Nvim documentation: treesitter

main help file

*treesitter.txt*    Nvim


			    NVIM REFERENCE MANUAL



Tree-sitter integration					*treesitter*

                                      Type |gO| to see the table of contents.

------------------------------------------------------------------------------

VIM.TREESITTER						*lua-treesitter*

Nvim integrates the tree-sitter library for incremental parsing of buffers.

Currently Nvim does not provide the tree-sitter parsers, instead these must
be built separately, for instance using the tree-sitter utility. The only
exception is a C parser being included in official builds for testing
purposes. Parsers are searched for as `parser/{lang}.*` in any 'runtimepath'
directory. A parser can also be loaded manually using a full path:

    vim.treesitter.require_language("python", "/path/to/python.so")

 Create a parser for a buffer and a given language (if another plugin uses the
same buffer/language combination, it will be safely reused). Use

    parser = vim.treesitter.get_parser(bufnr, lang)

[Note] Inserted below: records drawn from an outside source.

(** ** A chain in two parts *)

Lemma runSilentFrom_shift (k : nat) (rs : list Runner) :
  forall i ctx prompt opts last0 w,
    fst (flow.runSilentFrom (flow.shift k env) i rs ctx prompt opts last0 w)
    = fst (flow.runSilentFrom env (k + i) rs ctx prompt opts last0 w).
Proof.
  induction rs as [|runner rest IH]; intros i ctx prompt opts last0 w.
  - reflexivity.
  - simpl. go_simpl. unfold flow.shift at 1 2.
    destruct (blades.Run runner ctx prompt opts (env (k + i) w))
      as [[og oe] w1].
    go_simpl. destruct oe as [err|]; [reflexivity|].
    destruct og as [g|]; [|reflexivity].
    specialize (IH (S i) ctx (NewPrompt (Messages g)) opts (Some g) w1).
    rewrite Nat.add_succ_r in IH.
    destruct (flow.runSilentFrom (flow.shift k env) (S i) rest ctx
                (NewPrompt (Messages g)) opts (Some g) w1) as [[r1 v1] t1].
    destruct (flow.runSilentFrom env (S (k + i)) rest ctx
                (NewPrompt (Messages g)) opts (Some g) w1) as [[r2 v2] t2].
    cbn [fst] in *. exact IH.
Qed.

Lemma runSilentFrom_last_irrelevant (rs : list Runner) i ctx prompt opts l1 l2 w :
  rs <> [] ->
  flow.runSilentFrom env i rs ctx prompt opts l1 w
  = flow.runSilentFrom env i rs ctx prompt opts l2 w.
Proof.
  destruct rs as [|runner rest]; [contradiction|]. intros _. reflexivity.
Qed.

Lemma last_nonempty_default {A : Type} (l : list A) (d1 d2 : A) :
  l <> [] -> last l d1 = last l d2.
Proof.
  induction l as [|a l IH]; [contradiction|]. intros _.
  destruct l as [|b l]; [reflexivity|].
  change (last (b :: l) d1 = last (b :: l) d2). apply IH. discriminate.
Qed.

 `bufnr=0` can be used for current buffer. `lang` will default to 'filetype'  (this
doesn't work yet for some filetypes like "cpp") Currently, the parser will be
retained for the lifetime of a buffer but this is subject to change. A plugin
should keep a reference to the parser object as long as it wants incremental
updates.


                                             *vim.treesitter.language_version*
To check which language version is compiled with neovim, the number is stored
within `vim.treesitter.language_version`. This number is not too helpful
unless you are wondering about compatibility between different versions of
compiled grammars.


Parser files						*treesitter-parsers*

Parsers are the heart of tree-sitter. They are libraries that tree-sitter will
search for in the `parser` runtime directory.

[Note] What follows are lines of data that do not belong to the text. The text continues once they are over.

(** X18.  [__ifupdown] closes its socket on every path: whether the socket
    cannot be made, reading the flags fails, or the flags are written, the
    descriptor table is afterwards what it was.  The interface is named to
    the kernel by at most IFNAMSIZ - 1 characters; the flags are written
    only after they were read, and the call returns 0 exactly when both
    ioctls succeed, and -1 otherwise. *)
Theorem ifupdown_closes_socket xw interface up x :
  let name := strlcpy interface IFNAMSIZ in
  let events :=
    if xw_socket xw then
      match xw_get_flags xw name with
      | Ok flags =>
          [EvGetFlags name (Ok flags);
           EvSetFlags name (updown_flags up flags)
             (xw_set_flags xw name (updown_flags up flags))]
      | Err e => [EvGetFlags name (Err e)]
      end
    else [] in
  let ok :=
    xw_socket xw
    && match xw_get_flags xw name with
       | Ok flags =>
           bool_decide (xw_set_flags xw name (updown_flags up flags) = None)
       | Err _ => false
       end in
  (String.length name <= 15)%nat
  /\ exists x',
      call (__ifupdown xw interface up) x = XValue (if ok then 0 else -1) x'
      /\ only_added events x x'.
Proof.
  intros name events ok. split; [apply substring_length|].
  subst events ok. unfold __ifupdown. cbv zeta. fold name.
  destruct (xw_socket xw) eqn:Hs; cbn [andb].
  2: { eexists. split.
       - apply call_return. unfold socket. rewrite Hs. reflexivity.
       - unfold only_added. cbn [with_errno x_trace x_fds x_loops].
         rewrite app_nil_r. auto. }
  assert (socket xw x = XValue (alloc_fd (x_fds x)) (with_fd inet_socket x))
    as Hsock by (unfold socket; rewrite Hs; reflexivity).
  assert ((alloc_fd (x_fds x) <? 0) = false) as Hpos
    by apply Z.ltb_ge, alloc_fd_nonneg.
  assert (fd_lookup (x_fds (with_fd inet_socket x)) (alloc_fd (x_fds x))
          = Some inet_socket) as Hfd
    by (unfold with_fd; cbn [x_fds fd_lookup]; rewrite Z.eqb_refl; reflexivity).
  destruct (xw_get_flags xw name) as [flags|e] eqn:Hget.
  - destruct (xw_set_flags xw name (updown_flags up flags)) as [e|] eqn:Hset.
    + eexists. split.
      * apply call_return. xstep_with Hsock. rewrite Hpos. xwhen_false.
        unfold ioctl_SIOCGIFFLAGS, ioctl_SIOCSIFFLAGS.
        unfold xbind at 1. rewrite Hfd, Hget.
        unfold xbind at 1. cbn [xrecord with_fd x_fds fd_lookup].
        rewrite Z.eqb_refl, Hset. unfold answered_failure.
        cbn [xrecord with_errno x_trace x_fds x_loops x_errno].
        xstep_with (lift_close_opened inet_socket
                      ((x_trace x ++ [EvGetFlags name (Ok flags)])
                       ++ [EvSetFlags name (updown_flags up flags) (Some e)])
                      (x_fds x) (x_loops x) e).
        rewrite bool_decide_eq_false_2 by discriminate. reflexivity.
      * unfold only_added. cbn [x_trace x_fds x_loops].
        rewrite <- app_assoc. auto.
    + eexists. split.
      * apply call_return. xstep_with Hsock. rewrite Hpos. xwhen_false.
        unfold ioctl_SIOCGIFFLAGS, ioctl_SIOCSIFFLAGS.
        unfold xbind at 1. rewrite Hfd, Hget.
        unfold xbind at 1. cbn [xrecord with_fd x_fds fd_lookup].
        rewrite Z.eqb_refl, Hset. unfold answered_failure.
        cbn [xrecord with_errno x_trace x_fds x_loops x_errno].
        xstep_with (lift_close_opened inet_socket
                      ((x_trace x ++ [EvGetFlags name (Ok flags)])
                       ++ [EvSetFlags name (updown_flags up flags) None])
                      (x_fds x) (x_loops x) (x_errno x)).
        rewrite bool_decide_eq_true_2 by reflexivity. reflexivity.
      * unfold only_added. cbn [x_trace x_fds x_loops].
        rewrite <- app_assoc. auto.
  - eexists. split.
    + apply call_return. xstep_with Hsock. rewrite Hpos. xwhen_false.
      unfold ioctl_SIOCGIFFLAGS.
      unfold xbind at 1. rewrite Hfd, Hget.
      cbn [xrecord with_errno with_fd x_trace x_fds x_loops x_errno].
      xstep_with (lift_close_opened inet_socket
                    (x_trace x ++ [EvGetFlags name (Err e)])
                    (x_fds x) (x_loops x) e).
      reflexivity.
    + unfold only_added. cbn [x_trace x_fds x_loops]. auto.
Qed.

(** ** do_insmod *)













(** ** do_mkdir *)

Lemma call_chmod_opened xw path mode y f :
  opened_file xw y path = Some f ->
  exists y',
    call (_chmod xw path mode) y
    = XValue (match xw_fchmod xw f mode with None => 0 | Some _ => -1 end) y'
    /\ only_added [EvFchmod f mode (xw_fchmod xw f mode)] y y'
    /\ (forall e, xw_fchmod xw f mode = Some e -> x_errno y' = e).
Proof.
  intros Hf.
  destruct (call_chmod_eq xw path mode y) as (y0 & (Htr & Hfds & HL) & Hc).
  rewrite app_nil_r in Htr. rewrite Hf in Hc. unfold after_call in Hc.
  destruct (xw_fchmod xw f mode) as [e|]; eexists; (split; [exact Hc|]);
    unfold only_added; cbn [xextend with_errno x_trace x_fds x_loops x_errno];
    rewrite Htr, Hfds, HL; repeat split; congruence.
Qed.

For a parser to be available for a given language, there must be a file named
`{lang}.so` within the parser directory.


Parser methods						*lua-treesitter-parser*


tsparser:parse()					*tsparser:parse()*
Whenever you need to access the current syntax tree, parse the buffer:

    tstree = parser:parse()

 This will return a table of immutable trees that represent the current state of the
buffer. When the plugin wants to access the state after a (possible) edit
it should call `parse()` again. If the buffer wasn't edited, the same tree will
be returned again without extra work. If the buffer was parsed before,
incremental parsing will be done of the changed parts.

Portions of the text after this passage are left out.